Ingenuity Engine Fires Up Krakatoa in Mideast TV Spot

The concept in the :60 for Dubai-based Zabeel Investments leaned on the symbolism of sand – wisping off desert hills and forming into great architecture structures. VFX House Ingenuity Engine assessed the challenges of creating realistic CG and turned to the Krakatoa particle rendering engine from Frantic Films. “We had never used it before this job, but we needed something that would plug into 3ds max and allow us to create millions of particles,” notes David Lebensfeld, founder/lead artist at Ingenuity Engine. “Without Krakatoa you are severely limited in terms of how many particles you can render and it takes forever.” We spoke with Lebensfeld about the sand and other effects in this spot. “

Describe the process for creating the first shot that comes up over the sand hills?
The hills themelves are shot plates. We went out to the desert and shot as much as we could and stitched together the plates. Then we built dummy geometry to match the hills and emitted particles off of that geometry for the blowing sand.

We hadn’t been working much with Krakatoa before. It is something we started experimenting with for the job. The particles themselves are controlled through ParticleFlow in 3dsmax and as far as Krakatoa is concerned you really just mess with the density based on how many particles are in the scene.

Something we found was that using millions of particles and then rendering them to be less dense gave it a more realistic sand look as opposed to having less particles and them being more dense. So it was a balance of altering the density and the number of particles.



How did you approach the scenes where the buildings come together form sand?

We actually did that in reverse. We reversed the plate, motion-tracked the plate in reverse and emitted particles off of geometry that we built for the buildings – the Eiffel Tower and Brooklyn Bridge and such. So we had 3D models of that stuff, hid the geometry and then just emitted particles off of that geometry. So it started off as the shapes of the buildings and ran a deflector through the scene to make the particles come loose from the geometry of the buildings. Then when we flipped that and played it in reverse the particles all come together to form the structures. Then having that wispy, stringy sand-look was created by modifiying the turbulence in the wind force.

In the scene in the tent with the words swirling around and then disintegrating. The words have a papery look to them. Talk about the words coming off the page and how the look of that was created.
We had to do some experimenting with it. Originally they were just extruded out text and they did feel like they were blocky instead of looking like they were organically part of the scene. We treated the words as if they were on paper, then we animated he paper so it would have a slight wrinkle as it flew, and then attached that to a particle system that’s constrained to a path that travels throughout the scene. We already had the animation of the words fluttering and once we attached them to a particle system it gave it that paper-in-the-wind look. From there we were able to emit particles off of the actual words to make them disintegrate.

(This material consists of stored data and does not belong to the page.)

(** X1: on a store whose keys are all integers [add_task] succeeds.  The
    id it returns is the largest key plus 1 (1 on the empty store) and was
    not a key; the new task goes last, after the tasks already there,
    which stay as they were and in their order; the file is rewritten
    once with the new store. *)
Theorem add_task_appends (w : world) (now description : string) :
  forallb is_int (keys (tasks w)) = true ->
  exists (i : Z) (w' : world),
    add_task now description w = (Ok i, w') /\
    is_max_id (keys (tasks w)) (i - 1) /\
    get (KInt i) (tasks w) = None /\
    tasks w' = tasks w ++ [(KInt i, new_task i now description)] /\
    written w w'.
Proof.
  intros H. destruct (add_task_ints now description w H) as (m & B & E).
  exists (m + 1). eexists. split; [exact E|]. simpl.
  replace (m + 1 - 1) with m by lia.
  pose proof (next_id_not_a_key _ _ B) as N.
  split; [assumption|]. split; [|split].
  - apply mem_false_get.
    destruct (mem (KInt (m + 1)) (tasks w)) eqn:M; [|reflexivity].
    apply mem_In_keys in M. contradiction.
  - now apply set_new.
  - split; reflexivity.
Qed.

Lemma add_task_appends_witness :
  let w := snd (add_task "t1" "a" (init None)) in
  forallb is_int (keys (tasks w)) = true /\
  exists (i : Z) (w' : world),
    add_task "t2" "b" w = (Ok i, w') /\
    is_max_id (keys (tasks w)) (i - 1) /\
    get (KInt i) (tasks w) = None /\
    tasks w' = tasks w ++ [(KInt i, new_task i "t2" "b")] /\
    written w w'.
Proof.
  intros w. split; [reflexivity|].
  exact (add_task_appends w "t2" "b" eq_refl).
Defined.

(** X2: [get_next_id] raises [TypeError] exactly when some key of the
    store is a string, and so does [add_task]; the store, the file and the
    number of writes are then what they were. *)
Theorem string_key_blocks_new_ids (w : world) (now description : string) :
  (existsb is_str (keys (tasks w)) = true <->
   get_next_id w = (Raise TypeError, w)) /\
  (existsb is_str (keys (tasks w)) = true <->
   add_task now description w = (Raise TypeError, w)) /\
  (forall e w', add_task now description w = (Raise e, w') ->
     e = TypeError /\ w' = w).
Proof.
  assert (A : existsb is_str (keys (tasks w)) = true <->
              get_next_id w = (Raise TypeError, w)).
  { split; [apply get_next_id_str|]. intros E.
    destruct (ints_or_str (keys (tasks w))) as [I|S]; [|assumption].
    destruct (get_next_id_ints w I) as (m & E' & _). congruence. }
  split; [exact A|]. split.
  - rewrite A, add_task_unfold. split.
    + now intros ->.
    + destruct (get_next_id w) as [[i|e] w1] eqn:E; [discriminate|].
      rewrite get_next_id_unfold in E. injection E as E <-.
      now intros [= ->].
  - intros e w'. rewrite add_task_unfold.
    destruct (get_next_id w) as [[i|e1] w1] eqn:E; [discriminate|].
    intros [= <- <-].
    destruct (ints_or_str (keys (tasks w))) as [I|S].
    + destruct (get_next_id_ints w I) as (m & E' & _). congruence.
    + rewrite (get_next_id_str w S) in E. now injection E as <- <-.
Qed.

Talk about the shot where the land rises up out of the ocean?
They were done separately though both were done in 3ds max and rendered in V-Ray. On the shot where the land comes out and interacts with the water, we did that with RealFlow. We build the geometry of the island and it raising up in 3dsmax and brought that into RealFlow and then had to do a lot of experimenting to make the water interact properly with the island.

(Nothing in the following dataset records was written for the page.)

(** * deadlock: the command-line core of a miniLock implementation

    A shallow embedding of [deadlock/core.py].  Python functions become
    computations in a small state-and-exception monad over an explicit
    [World] (file system, class attributes of [Settings], heap of list
    objects, pending keyboard input, random-phrase generator state and the
    terminal), together with a chronological [trace] of the observable
    operations a run performs.  The modules [core.py] imports
    ([crypto], [passwords.zxcvbn], [passwords.phrase]) are interfaces here. *)

From Stdlib Require Import QArith ZArith String Ascii List HexString.
From Stdlib.Strings Require Import Byte.
From stdpp Require Import base option list strings gmap.

Open Scope string_scope.

(** ** Values *)

Abbreviation bytes := (list byte).

#[global] Instance byte_eq_decision : EqDecision byte := Byte.byte_eq_dec.

(** [crypto.UserLock]: the long-term key pair of a user and its miniLock ID. *)
Record UserLock := mkUserLock {
  public_key : bytes;
  secret_key : bytes;
  userID : string }.

#[global] Instance UserLock_eq_decision : EqDecision UserLock.
Proof. solve_decision. Defined.

(** The Python values that reach the functions of [core.py]. *)
Inductive pyval :=
  | PStr (s : string)
  | PBytes (b : bytes)
  | PInt (z : Z)
  | PNone
  | PLock (k : UserLock).

#[global] Instance pyval_eq_decision : EqDecision pyval.
Proof. solve_decision. Defined.

Inductive pytype := TStr | TBytes | TInt | TNoneType | TUserLock.

#[global] Instance pytype_eq_decision : EqDecision pytype.
Proof. solve_decision. Defined.

Definition type_of (v : pyval) : pytype :=
  match v with
  | PStr _ => TStr
  | PBytes _ => TBytes
  | PInt _ => TInt
  | PNone => TNoneType
  | PLock _ => TUserLock
  end.

(** The dictionary [zxcvbn.password_strength] returns, restricted to the two
    keys [core.py] reads. *)
Record Score := mkScore {
  entropy : Q;
  crack_time_display : string }.

(** The errors of the container codec. *)
Inductive crypto_error :=
  | InvalidIdentifier
  | WeakPassphrase
  | UnsupportedVersion
  | TruncatedContainer
  | NoMatchingRecipient
  | AuthenticationFailure
  | IOFailure.

Inductive exn :=
  | TypeError (varname : string)
  | ValueError
  | IndexError
  | OverflowError
  | OSError (message : string)
  | EOFError
  | SystemExit (code : Z)
  | CryptoError (e : crypto_error).

(** ** The world a run of [core.py] acts on *)

Inductive node :=
  | RegularFile (data : bytes)
  | Directory.

(** [class Settings]: two class attributes, shared by the whole process. *)
Record Settings := mkSettings {
  minPassphraseEntropy : Q;
  minKeyEntropy : Q }.

Definition Settings_default : Settings :=
  {| minPassphraseEntropy := 100; minKeyEntropy := 100 |}.

(** What [print] writes to the terminal.  The weak-passphrase line is kept
    as the score dictionary it formats. *)
Inductive message :=
  | MsgInsufficient (score : Score)
  | MsgSuggestion (phrase : string)
  | MsgUserID (id : string)
  | MsgSaving (name : string)
  | MsgGenerated (id : string)
  | MsgAdvice.

Record World := mkWorld {
  fs : gmap string node;
  settings : Settings;
  lists : gmap nat (list pyval);
  keyboard : list string;
  rng : nat;
  stdout : list message;
  stderr : list string }.

(** The operations a run performs, oldest first. *)
Inductive event :=
  | EvInput (line : string)
  | EvGetpass (line : string)
  | EvPrint (m : message)
  | EvDerive (email passphrase : string)
  | EvOpenRead (path : string)
  | EvWrite (path : string) (data : bytes)
  | EvNew (filename : string) (data : bytes) (sender : pyval) (recipients : list pyval)
  | EvParse (contents : bytes)
  | EvDecrypt (key : pyval)
  | EvZip (path : string).

Record St := mkSt {
  world : World;
  trace : list event }.

(** ** The monad: state, exceptions, and running out of fuel *)

Inductive Res (A : Type) :=
  | Ret (a : A)
  | Raise (e : exn)
  | Timeout.
Arguments Ret {A} a.
Arguments Raise {A} e.
Arguments Timeout {A}.

Definition Py (A : Type) : Type := St -> Res A * St.

Definition ret {A} (a : A) : Py A := fun s => (Ret a, s).

Definition bind {A B} (m : Py A) (k : A -> Py B) : Py B :=
  fun s =>
    match m s with
    | (Ret a, s') => k a s'
    | (Raise e, s') => (Raise e, s')
    | (Timeout, s') => (Timeout, s')
    end.

Definition raise {A} (e : exn) : Py A := fun s => (Raise e, s).

Definition timeout {A} : Py A := fun s => (Timeout, s).

(** [try: body except: handler], with a bare [except] clause. *)
Definition try_except {A} (body handler : Py A) : Py A :=
  fun s =>
    match body s with
    | (Raise _, s') => handler s'
    | r => r
    end.

(** A pure computation that may raise, run inside [Py]. *)
Definition lift {A} (r : exn + A) : Py A :=
  match r with
  | inl e => raise e
  | inr a => ret a
  end.
Lemma str_of_N_plain n : forallb JsonFacts.plain (Py.str_of_N n) = true.
Proof.
  pose proof (Decimal.str_of_N_digits n) as H.
  induction (Py.str_of_N n) as [|c s IH]; [done|]. cbn in *.
  apply andb_true_iff in H as [Hc Hs]. rewrite IH by done.
  unfold Json.is_digit in Hc.
  apply andb_true_iff in Hc as [H1%N.leb_le H2%N.leb_le].
  unfold JsonFacts.plain.
  rewrite (proj2 (N.leb_le 32 c)), (proj2 (N.eqb_neq c 34)),
    (proj2 (N.eqb_neq c 92)) by lia. done.
Qed.

Lemma chars_strftime : Json.chars (Formatter.strftime now).
Proof.
  apply JsonFacts.chars_plain_all. unfold Formatter.strftime.
  rewrite !forallb_app, !two_digits_plain, str_of_N_plain. reflexivity.
Qed.

Lemma text_metadata file_count :
  Json.text (metadata_value file_count) (metadata_text file_count).
Proof.
  unfold metadata_value, metadata_text. apply Json.text_object.
  apply Json.members_cons;
    [apply ws_indent|by apply JsonFacts.chars_plain_all|done|done| |done|].
  { apply Json.text_string. by apply JsonFacts.chars_plain_all. }
  apply Json.members_cons;
    [apply ws_indent|by apply JsonFacts.chars_plain_all|done|done| |done|].
  { apply Json.text_string, JsonFacts.chars_escape. }
  apply Json.members_cons;
    [apply ws_indent|by apply JsonFacts.chars_plain_all|done|done| |done|].
  { apply Json.text_string, chars_strftime. }
  apply Json.members_one;
    [apply ws_indent|by apply JsonFacts.chars_plain_all|done|done| |apply ws_indent].
  apply Json.text_number, Decimal.str_of_N_number.
Qed.

Definition document_text (file_count : nat) (entries : list ProcessedFile)
  : Py.str :=
  []
  ++ ([123]
      ++ (indent 2 ++ [34] ++ Py.lit "metadata" ++ [34] ++ [] ++ [58]
          ++ [Py.SPACE] ++ metadata_text file_count ++ [] ++ [44]
          ++ indent 2 ++ [34] ++ Py.lit "files" ++ [34] ++ [] ++ [58]
          ++ [Py.SPACE] ++ array_text entries ++ [Py.LF])
      ++ [125])
  ++ [Py.LF].

Lemma document_text_document file_count entries :
  Json.document (document_of file_count entries)
    (document_text file_count entries).
Proof.
  unfold document_text. eexists _, _, _. split; [reflexivity|].
  split; [done|]. split; [|done].
  unfold document_of. apply Json.text_object.
  apply Json.members_cons;
    [apply ws_indent|by apply JsonFacts.chars_plain_all|done|done| |done|].
  { apply text_metadata. }
  apply Json.members_one;
    [apply ws_indent|by apply JsonFacts.chars_plain_all|done|done| |done].
  apply text_array.
Qed.

Lemma json_text_shape file_count entries :
  json_header file_count ++ entries_text true entries ++ json_footer
  = document_text file_count entries.
Proof.
  unfold document_text, array_text.
  destruct entries as [|pf rest].
  - unfold json_header, json_footer, metadata_text, JsonDumps.dumps_str.
    generalize (JsonDumps.escape (Formatter.project_root_str resolve cwd)).
    generalize (Formatter.strftime now). generalize (Py.str_of_nat file_count).
    intros s1 s2 s3. cbn [entries_text]. rewrite <- !app_assoc. reflexivity.
  - rewrite <- entries_elements_text. cbn [entries_text].
    unfold json_header, json_footer, metadata_text, JsonDumps.dumps_str.
    generalize (JsonDumps.escape (Formatter.project_root_str resolve cwd)).
    generalize (Formatter.strftime now). generalize (Py.str_of_nat file_count).
    generalize (Formatter.json_entry cwd pf). generalize (entries_text false rest).
    intros s1 s2 s3 s4 s5. rewrite <- !app_assoc. reflexivity.
Qed.

(** The artifact of a JSON run is a JSON document: an object whose
    metadata carry the number of candidates as [file_count] and whose
    [files] array has one entry per candidate that was not skipped. *)
Lemma render_json_document files :
  Config.output_format config = JSON ->
  let paths := StreamingWriter.file_paths resolve config files in
  Json.document (document_of (length paths) (included paths))
    (StreamingWriter.render rt io resolve cwd now config files).
Proof.
  intros Hjson paths. rewrite (render_json files Hjson). fold paths.
  rewrite json_text_shape. apply document_text_document.
Qed.

(** ** The temporary file *)

Lemma tmp_path_parent tmp_random :
  PurePath.parent (StreamingWriter.tmp_path tmp_random config)
  = PurePath.parent (Config.output config).
Proof.
  unfold StreamingWriter.tmp_path, PurePath.child.
  generalize (PurePath.parent (Config.output config)). intros d.
  generalize (if Py.truthy (PurePath.suffix (Config.output config))
              then PurePath.suffix (Config.output config) else Py.lit ".txt").
  intros sfx.
  destruct d as [|h [|h' t]]; [reflexivity|reflexivity|].
  change (PurePath.parent ((h :: h' :: t) ++ [Py.lit ".tmp_" ++ tmp_random ++ sfx]))
    with (removelast ((h :: h' :: t) ++ [Py.lit ".tmp_" ++ tmp_random ++ sfx])).
  apply removelast_last.
Qed.

(** The name of the temporary file starts with ".tmp_": it differs from
    every destination whose name does not. *)
Lemma tmp_path_is_not_the_output tmp_random :
  Py.startswith (PurePath.name (Config.output config)) (Py.lit ".tmp_") = false ->
  StreamingWriter.tmp_path tmp_random config <> Config.output config.
Proof.
  intros Hname E. rewrite <- E in Hname.
  unfold StreamingWriter.tmp_path, PurePath.child, PurePath.name in Hname.
  rewrite last_snoc in Hname. unfold Py.eqb in Hname.
  rewrite bool_decide_false in Hname by (intros [=]).
  cbn in Hname. discriminate Hname.
Qed.

(** C3 (amended). [write] either publishes the whole artifact with one
    rename of a temporary file made in the directory of the destination,
    or raises and leaves the destination as it was. After a failure
    every file but the temporary one is as before, and so is the
    temporary one unless its deletion failed too: the writer swallows
    that failure and the temporary file stays. *)
Theorem write_publishes_whole_or_nothing tmp_random faults files disk :
  let tmp := StreamingWriter.tmp_path tmp_random config in
  let dest := Config.output config in
  let '(outcome, disk') :=
    StreamingWriter.write rt io resolve cwd now tmp_random config faults
      files disk in
  PurePath.parent tmp = PurePath.parent dest
  /\ match outcome with
     | StreamingWriter.DryRun => Config.dry_run config = true /\ disk' = disk
     | StreamingWriter.Completed =>
         Config.dry_run config = false
         /\ disk'
            = <[dest := StreamingWriter.render rt io resolve cwd now config files]>
                disk
     | StreamingWriter.Raised e =>
         Config.dry_run config = false
         /\ (forall p, p <> tmp -> disk' !! p = disk !! p)
         /\ (tmp <> dest -> disk' !! dest = disk !! dest)
         /\ (StreamingWriter.unlink_fails faults = false -> disk' = disk)
     end.
Proof.
  cbn zeta. unfold StreamingWriter.write, StreamingWriter.mktemp,
    StreamingWriter.fail_or_ok.
  pose proof (tmp_path_parent tmp_random) as Hparent.
  destruct (Config.dry_run config); [by repeat split|].
  destruct (StreamingWriter.mkdir_fails faults); [by repeat split|].
  destruct (StreamingWriter.mktemp_fails faults); [by repeat split|].
  destruct (disk !! StreamingWriter.tmp_path tmp_random config) eqn:Htmp;
    [by repeat split|].
  destruct (StreamingWriter.body _ _ _ _ _ _ _ _ _) as [[[]|e] st] eqn:Hbody.
  - apply body_completes_with_render in Hbody.
    destruct (StreamingWriter.close_fails faults),
      (StreamingWriter.replace_fails faults);
      try (rewrite bool_decide_true by (rewrite lookup_insert_eq; eauto);
           split; [done|]; split; [done|]; split;
           [ intros p Hp; destruct (StreamingWriter.unlink_fails faults);
             [by rewrite lookup_insert_ne|
              by rewrite delete_insert_id] |];
           split;
           [ intros Hne; destruct (StreamingWriter.unlink_fails faults);
             [by rewrite lookup_insert_ne|by rewrite delete_insert_id]
           | intros ->; by rewrite delete_insert_id ]).
    split; [done|]. split; [done|].
    by rewrite delete_insert_id, Hbody.
  - rewrite bool_decide_true by (rewrite lookup_insert_eq; eauto).
    split; [done|]. split; [done|]. split.
    + intros p Hp. destruct (StreamingWriter.unlink_fails faults);
        [by rewrite lookup_insert_ne|by rewrite delete_insert_id].
    + split.
      * intros Hne. destruct (StreamingWriter.unlink_fails faults);
          [by rewrite lookup_insert_ne|by rewrite delete_insert_id].
      * intros ->. by rewrite delete_insert_id.
Qed.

And the streaking light effects?

Those were also created with 3ds max and Krakatoa. We created a sphere, put a boatload of noise on it. The sphere had the density of the actual light streak. Then we animated that to go through a path in the scene and as that is animated it is emitting particles in its path. And then of course we hid the original geometry of the sphere. The noise on it is animated so there is a little bit of different densities in the light streak itself. Then after a period of time of it lingering – like four frames – it gets kicked into a wind force so it starts to dissipate very slowly so it doesn’t look like a solid streak.